À deux heures, le même jour, après marché conclu, Yves ayant acheté des hardes de marin du commerce et changé de costume clandestinement dans un cabaret du quai, monta à bord de la Belle-Rose.

Il se mit à faire le tour de ce bateau, qui était mal tenu, qui avait des aspects de rudesse sauvage, mais qu’on sentait souple et fort, taillé pour la course et les hasards de mer.

Auprès des navires de l’état, celui-ci semblait petit, court, et surtout vide : un air abandonné, presque personne à bord ; même au mouillage, cette espèce de solitude serrait le cœur. Trois ou quatre forbans étaient là, qui rôdaient sur le pont ; ils composaient tout l’équipage et ils allaient devenir, pour des années peut-être, les seuls compagnons d’Yves.

Ils commencèrent par se dévisager, les uns les autres, avant de se parler.

Tout le jour, dura ce même beau temps tiède et tranquille, cette sorte d’été mélancolique d’arrière-saison qui portait au recueillement. Maintenant le calme se faisait pour Yves sur l’irrévocable de sa décision.

On lui montra sa petite armoire, mais il n’avait presque rien à y mettre. Il se lava à grande eau fraîche, s’ajusta mieux, avec une certaine coquetterie, dans son costume nouveau ; ce n’était plus cette livrée de l’état qui lui avait souvent paru lourde ; il se sentait libre, affranchi de tous ses liens passés, presque autant que par la mort. Il essayait de jouir de son indépendance.

Le lendemain matin, à la marée, la Belle-Rose devait partir. Yves flairait le large, la vie de mer qui allait recommencer, à la façon nouvelle longtemps désirée. Il y avait des années que cette idée de déserter l’obsédait d’une manière, et, à présent, c’était une chose accomplie. Cela le relevait à ses propres yeux, d’avoir pris ce parti, cela le grandissait de se sentir hors la loi, il n’avait plus honte de se représenter devant sa femme, à présent qu’il était déserteur, et il se disait qu’il aurait le courage d’y aller ce soir, avant de partir, au moins pour lui porter l’argent qu’il avait reçu.
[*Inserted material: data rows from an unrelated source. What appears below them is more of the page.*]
Definition methodAliases : list (string * string) :=
  [("message/send", "SendMessage"); ("tasks/send", "SendMessage"); ("tasks/create", "SendMessage"); ("tasks/get", "GetTask");
   ("message/stream", "SendStreamingMessage"); ("tasks/resubscribe", "SubscribeToTask"); ("tasks/cancel", "CancelTask"); ("tasks/list", "ListTasks");
   ("tasks/pushNotificationConfig/set", "CreateTaskPushNotificationConfig"); ("tasks/pushNotificationConfig/get", "GetTaskPushNotificationConfig");
   ("tasks/pushNotificationConfig/list", "ListTaskPushNotificationConfigs"); ("tasks/pushNotificationConfig/delete", "DeleteTaskPushNotificationConfig");
   ("agent/getAuthenticatedExtendedCard", "GetExtendedAgentCard")].
Definition canonical (method : string) : string := default method (snd <$> List.find (λ alias, String.eqb alias.1 method) methodAliases).
Definition pushMethods : list string :=
  ["CreateTaskPushNotificationConfig"; "GetTaskPushNotificationConfig"; "ListTaskPushNotificationConfigs"; "DeleteTaskPushNotificationConfig"].

(** The members of a request that are used. *)
Definition decodeRequest (body : string) : option (string * string * RawJSON) :=
  '(raw, _) ← rawValue body;
  fields ← unmarshalRawMap raw;
  jsonrpc ← stringMember fields "jsonrpc";
  method ← stringMember fields "method";
  if negb (forallb (λ raw, match decode raw with Some (v, _) => negb (outOfRange v) | None => false end) (valuesOf fields "id")) then None
  else Some (jsonrpc, method, rawMember fields "params").

Record request := mkRequest { rq_Path : string; rq_Method : string; rq_Version : string; rq_Body : string }.

Definition handleJSONRPC (r : request) : prog unit :=
  if negb (String.eqb (rq_Path r) "/a2a") && negb (String.eqb (rq_Path r) "/a2a/") then act (Respond (RHTTP 404))
  else if negb (String.eqb (rq_Method r) "POST") then act (Respond (RHTTP 405))
  else match decodeRequest (rq_Body r) with
  | None => act (Respond (RFailure (mkFailure CodeJSONParseError "Invalid JSON payload" [])))
  | Some (jsonrpc, name, params) =>
      let version := TrimSpace (rq_Version r) in
      if negb (String.eqb jsonrpc "") && negb (String.eqb jsonrpc "2.0") then
        act (Respond (RFailure (mkFailure CodeInvalidRequestError "Request payload validation error" [mkInfo "INVALID_REQUEST" [("jsonrpc", DText jsonrpc)]])))
      else if negb (String.eqb version "") && negb (existsb (String.eqb version) supportedVersions) then
        act (Respond (RFailure (mkFailure CodeVersionNotSupportedError "Version not supported"
          [mkInfo "VERSION_NOT_SUPPORTED" [("requestedVersion", DText version); ("supportedVersion", DText ProtocolVersion)]])))
      else
      let method := canonical name in
      if String.eqb method "SendMessage" then handleSendMessage params
      else if String.eqb method "GetTask" then handleGetTask params
      else if String.eqb method "ListTasks" then handleListTasks params
      else if String.eqb method "CancelTask" then handleCancelTask params
      else if String.eqb method "SendStreamingMessage" then handleSendStreamingMessage params
      else if String.eqb method "SubscribeToTask" then handleSubscribeToTask params
      else if existsb (String.eqb method) pushMethods then
        act (Respond (RFailure (mkFailure CodePushNotificationNotSupportedError "This agent does not support push notifications"
          [mkInfo "PUSH_NOTIFICATION_NOT_SUPPORTED" [("capability", DText "pushNotifications")]])))
      else if String.eqb method "GetExtendedAgentCard" then
        act (Respond (RFailure (mkFailure CodeUnsupportedOperationError "This agent has no extended agent card"
          [mkInfo "UNSUPPORTED_OPERATION" [("capability", DText "extendedAgentCard")]])))
      else act (Respond (RFailure (mkFailure CodeMethodNotFoundError "Method not found" [mkInfo "METHOD_NOT_FOUND" [("method", DText name)]])))
  end.
End Handler.

(** ** The shared state *)

(** [hb_id] records the task a hub was made for, [hb_log] every event that was broadcast. *)
Record Hub := mkHub { hb_id : string; hb_subs : list nat; hb_last : option Task; hb_seq : Z; hb_log : list (Z * Task) }.

(** A channel of a stream: what is in its buffer and whether it was closed.  The other
    members are a record of how it came to be: the hub, its sequence number, its last
    snapshot and the length of its log when the stream joined, and what was received. *)
Record Sub := mkSub {
  sb_buffer : list (Z * Task); sb_closed : bool;
  sb_hub : nat; sb_joined : Z; sb_first : option Task; sb_from : nat; sb_got : list (Z * Task) }.

Inductive output := OResponse (r : response) | OEvent (t : Task).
À certains moments, quand la figure de son petit Pierre repassait devant ses yeux, son cœur se déchirait affreusement ; ce navire, silencieux et vide, lui faisait l’effet d’une bière où il serait venu tout vivant s’ensevelir lui-même, sa gorge s’étranglait ; un flot de larmes voulait monter, mais il le comprimait à temps, avec sa volonté dure, en pensant à autre chose ; vite il se mettait à parler à ses amis nouveaux. Ils causaient de la façon de manœuvrer avec si peu de monde, ou du jeu de ces grosses poulies qu’on avait multipliées partout pour remplacer les bras des hommes et qui, à son avis, alourdissaient beaucoup le gréement de la Belle-Rose.

Le soir, quand la nuit fut tombée, il alla à Recouvrance et monta sans bruit jusqu’à sa porte.
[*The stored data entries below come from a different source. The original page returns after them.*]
(* ===== verification/A2AFacts.v ===== *)
(** * What the A2A handlers guarantee

    Programs are verified one at a time with a small logic: [safe] follows a program
    through all answers it can get, with a value that stands for its share of what the
    whole has to account for.  Each theorem picks the share: the slots a program holds
    ([Slots]), the tasks it may publish ([Permits]), and, for streams, the events it has
    passed on.  A step of the system is then a matter of one action. *)

From Stdlib Require Import Ascii.
From S2P Require Import Prelude GoText GoLib PyFloat GoFmt Core GoJson PyJson Governance Response Provider SessionText Session SessionCodec A2A A2AStore.
#[local] Open Scope string_scope.
#[local] Open Scope list_scope.
#[local] Open Scope Z_scope.

(** ** Programs under all answers *)

Section Logic.
Context {G : Type} (pre : action → G → Prop) (rule : ∀ a : action, G → answer a → G → Prop).

Fixpoint safe {A} (p : prog A) (g : G) (Q : A → G → Prop) : Prop :=
  match p with
  | Ret a => Q a g
  | Spin => True
  | Vis a k => pre a g ∧ ∀ x g', rule a g x g' → safe (k x) g' Q
  end.

Lemma safe_mono {A} (p : prog A) g (Q Q' : A → G → Prop) : (∀ a g, Q a g → Q' a g) → safe p g Q → safe p g Q'.
Proof. intros HQ. revert g. induction p as [a|a k IH|]; intros g; cbn; [auto| |done]. intros [Hp Hk]. split; [done|]. intros x g' Hr. by apply IH, Hk. Qed.

Lemma safe_bind {A B} (p : prog A) (f : A → prog B) g Q : safe p g (λ a g, safe (f a) g Q) → safe (pbind p f) g Q.
Proof. revert g. induction p as [a|a k IH|]; intros g; cbn; [done| |done]. intros [Hp Hk]. split; [done|]. intros x g' Hr. by apply IH, Hk. Qed.

Lemma safe_then {A B} (p : prog A) (f : A → prog B) g (R : A → G → Prop) Q : safe p g R → (∀ a g, R a g → safe (f a) g Q) → safe (pbind p f) g Q.
Proof. intros Hp Hf. apply safe_bind. by eapply safe_mono. Qed.

Lemma safe_act a g (Q : answer a → G → Prop) : pre a g → (∀ x g', rule a g x g' → Q x g') → safe (act a) g Q.
Proof. intros Hp Hr. by split. Qed.

(** A program that ends with the share it had before. *)
Definition stable {A} (p : prog A) : Prop := ∀ g, safe p g (λ _ g', g' = g).

Lemma stable_bind {A B} (p : prog A) (f : A → prog B) : stable p → (∀ a, stable (f a)) → stable (pbind p f).
Proof. intros Hp Hf g. eapply safe_then; [apply Hp|]. intros a g' ->. apply Hf. Qed.
Lemma stable_ret {A} (a : A) : stable (Ret a).
Proof. by intros g. Qed.
Lemma stable_spin {A} : stable (@Spin A).
Proof. by intros g. Qed.
Lemma stable_act a : (∀ g, pre a g) → (∀ g x g', rule a g x g' → g' = g) → stable (act a).
Proof. intros Hp Hr g. apply safe_act; [done|]. intros x g' Hx. by eapply Hr. Qed.
Lemma stable_when (b : bool) (p : prog unit) : stable p → stable (if b then p else Ret tt).
Proof. intros Hp. destruct b; [done|apply stable_ret]. Qed.
Lemma stable_then {A B} (p : prog A) (f : A → prog B) g Q : stable p → (∀ a, safe (f a) g Q) → safe (pbind p f) g Q.
Proof. intros Hp Hf. eapply safe_then; [apply Hp|]. intros a g' ->. apply Hf. Qed.
End Logic.

Create HintDb slots.
Create HintDb permits.

(** Programs built from stable programs are stable. *)
Ltac stabilize db :=
  repeat first
    [ db
    | apply stable_ret
    | lazymatch goal with |- stable _ _ (act ?a) => refine (stable_act _ _ a _ _); [done | first [by intros | by intros ? ? ? [] | by intros [] ? []]] end
    | apply stable_when
    | apply stable_bind; [ | intros ]
    | case_match ].

(** ** Chores *)

(** A program that takes actions of one kind only. *)
Abbreviation only P := (stable (λ a (_ : unit), P a) (λ _ _ _ _, True)).

Lemma only_stable {G A} (pre : action → G → Prop) rule (P : action → Prop) (p : prog A) :
  (∀ a g, P a → pre a g ∧ ∀ x g', rule a g x g' → g' = g) → only P p → stable pre rule p.
Proof.
  intros HP Hp. specialize (Hp tt). induction p as [a|a k IH|]; intros g; [done| |done]. destruct Hp as [Ha Hk]. destruct (HP a g Ha) as [Hpre Hr]. split; [done|].
  intros x g' ->%Hr. by apply IH, (Hk x tt).
Qed.

(** What keeping the store small consists of. *)
Definition chore (a : action) : Prop :=
  match a with
  | DeleteEntry _ | RangeTasks _ | LoadRetained | CasRetained _ | ReleaseRetained | LoadSweep | CasSweep _ _ | LockTrim | UnlockTrim | DeleteHub _ => True
  | _ => False
  end.
Abbreviation chores := (only chore).
Create HintDb chores.
Ltac chore_only := stabilize ltac:(solve [auto 1 with chores]).

Section Chores.
Context `{A2AEnv} (rounds : nat).

Lemma chores_delete key : chores (deleteTask key).
Proof. unfold deleteTask. chore_only. Qed.
#[local] Hint Resolve chores_delete : chores.
Lemma chores_evict fuel now seen : chores (evict_loop fuel now seen).
Proof. revert seen. induction fuel as [|fuel IH]; intros seen; [apply stable_spin|]. cbn [evict_loop]. chore_only. Qed.
Lemma chores_candidates fuel cs : chores (candidates_loop fuel cs).
Proof. revert cs. induction fuel as [|fuel IH]; intros cs; [apply stable_spin|]. cbn [candidates_loop]. chore_only. Qed.
Lemma chores_victims vs : chores (victims_loop vs).
Proof. induction vs as [|v vs IH]; cbn [victims_loop]; chore_only. Qed.
#[local] Hint Resolve chores_evict chores_candidates chores_victims : chores.
Lemma chores_trim : chores (trim rounds).
Proof. unfold trim. chore_only. Qed.
#[local] Hint Resolve chores_trim : chores.
Lemma chores_slot fuel : chores (slot_loop rounds fuel).
Proof. induction fuel as [|fuel IH]; [apply stable_spin|]. cbn [slot_loop]. chore_only. Qed.
Lemma chores_sweep now : chores (sweepTasks rounds now).
Proof. unfold sweepTasks, enforceTaskCap, evictExpiredTasks. chore_only. Qed.
End Chores.

(** ** Slots *)

Module Slots.

Definition pre (a : action) (d : nat) : Prop :=
  match a with
  | CasRetained n => n < maxRetainedTasks
  | SwapTask _ | ReleaseRetained => (0 < d)%nat
  | _ => True
  end.

Definition rule (a : action) (d : nat) : answer a → nat → Prop :=
  match a return answer a → nat → Prop with
  | CasRetained _ => λ swapped d', d' = if swapped : bool then S d else d
  | SwapTask _ => λ loaded d', if loaded : bool then d' = d else d = S d'
  | ReleaseRetained => λ _ d', d = S d'
  | DeleteEntry _ => λ loaded d', d' = if loaded : bool then S d else d
  | _ => λ _ d', d' = d
  end.

(** A program that ends with the slots it had before. *)
Abbreviation balanced := (stable pre rule).
Ltac balance := stabilize ltac:(solve [auto 1 with slots]).

Section Programs.
Context `{A2AEnv} (rounds : nat) (attached : bool).

Lemma balanced_delete key : balanced (deleteTask key).
Proof.
  intros d. unfold deleteTask. apply safe_bind, safe_act; [done|]. intros loaded d' Hd. apply safe_bind. destruct loaded; cbn in Hd; subst d'.
  - apply safe_act; [cbn; lia|]. intros u e Hr. cbn in Hr. assert (e = d) as -> by lia. apply safe_act; [done|]. by intros.
  - cbn. split; [done|]. by intros.
Qed.
#[local] Hint Resolve balanced_delete : slots.

Lemma balanced_evict fuel now seen : balanced (evict_loop fuel now seen).
Proof. revert seen. induction fuel as [|fuel IH]; intros seen; [apply stable_spin|]. cbn [evict_loop]. balance. Qed.
Lemma balanced_candidates fuel cs : balanced (candidates_loop fuel cs).
Proof. revert cs. induction fuel as [|fuel IH]; intros cs; [apply stable_spin|]. cbn [candidates_loop]. balance. Qed.
Lemma balanced_victims vs : balanced (victims_loop vs).
Proof. induction vs as [|v vs IH]; cbn [victims_loop]; balance. Qed.
#[local] Hint Resolve balanced_evict balanced_candidates balanced_victims : slots.

Lemma balanced_trim : balanced (trim rounds).
Proof. unfold trim. balance. Qed.
#[local] Hint Resolve balanced_trim : slots.

Lemma balanced_sweep now : balanced (sweepTasks rounds now).
Proof. unfold sweepTasks, enforceTaskCap, evictExpiredTasks. balance. Qed.

Lemma balanced_broadcast t : balanced (broadcast t).
Proof. unfold broadcast. balance. Qed.
#[local] Hint Resolve balanced_sweep balanced_broadcast : slots.

(** The loop that takes a slot takes one. *)
Lemma slot_taken fuel d : safe pre rule (slot_loop rounds fuel) d (λ _ d', d' = S d).
Proof.
  revert d. induction fuel as [|fuel IH]; intros d; [done|]. cbn [slot_loop]. apply safe_bind, safe_act; [done|]. intros n d' ->. destruct (Z.ltb_spec n maxRetainedTasks).
  - apply safe_bind, safe_act; [done|]. intros [] d'' ->; [done|apply IH].
  - eapply safe_then; [apply balanced_trim|]. intros _ d'' ->. apply IH.
Qed.

Lemma balanced_publish t : balanced (publish rounds t).
Proof.
  unfold publish. apply stable_bind; [balance|]. intros now. apply stable_bind; [balance|]. intros loaded. apply stable_bind; [|intros; balance]. destruct loaded; [balance|].
  intros d. eapply safe_then; [apply slot_taken|]. intros _ d' ->. apply safe_bind, safe_act; [cbn; lia|]. intros [] d''; cbn.
  - intros ->. split; [lia|]. intros _ d3. lia.
  - by intros [= ->].
Qed.
#[local] Hint Resolve balanced_publish : slots.

Lemma balanced_runTurn plan : balanced (runTurn rounds attached plan).
Proof. unfold runTurn, failTurn, completeTurn, taskStatus, newID, endedTask, snapshotOr, loadTask. balance. Qed.
Lemma balanced_prepare params : balanced (prepareSend params).
Proof. unfold prepareSend, parseSendParams, resolveTask, newID, loadTask. balance. Qed.
Lemma balanced_relay fuel sub last : balanced (relay_loop fuel sub last).
Proof. revert last. induction fuel as [|fuel IH]; intros last; [apply stable_spin|]. cbn [relay_loop]. balance. Qed.
#[local] Hint Resolve balanced_runTurn balanced_prepare balanced_relay : slots.

Lemma balanced_handler r : balanced (handleJSONRPC rounds attached r).
Proof.
  unfold handleJSONRPC, handleSendMessage, handleGetTask, handleListTasks, handleCancelTask, handleSendStreamingMessage, handleSubscribeToTask,
    subscribe, unsubscribe, hubFor, relayTask, taskStatus, snapshotOr, loadTask. balance.
Qed.
End Programs.
End Slots.

(** *** The accounts of the system *)

Definition balance_of (s : State) : Z := a_retained s + a_recreated s - Z.of_nat (size (a_tasks s)).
Il écouta d’abord avant d’ouvrir ; on n’entendait rien. Il entra timidement.

Une lampe était allumée sur la table. Son fils était tout seul, endormi. Il se pencha sur sa corbeille d’osier, qui sentait le nid de petit oiseau, et appuya la bouche tout doucement sur la sienne pour sentir encore une fois sa petite respiration douce, et puis il s’assit près de lui et resta tranquille, afin d’avoir repris une figure calme quand sa femme rentrerait.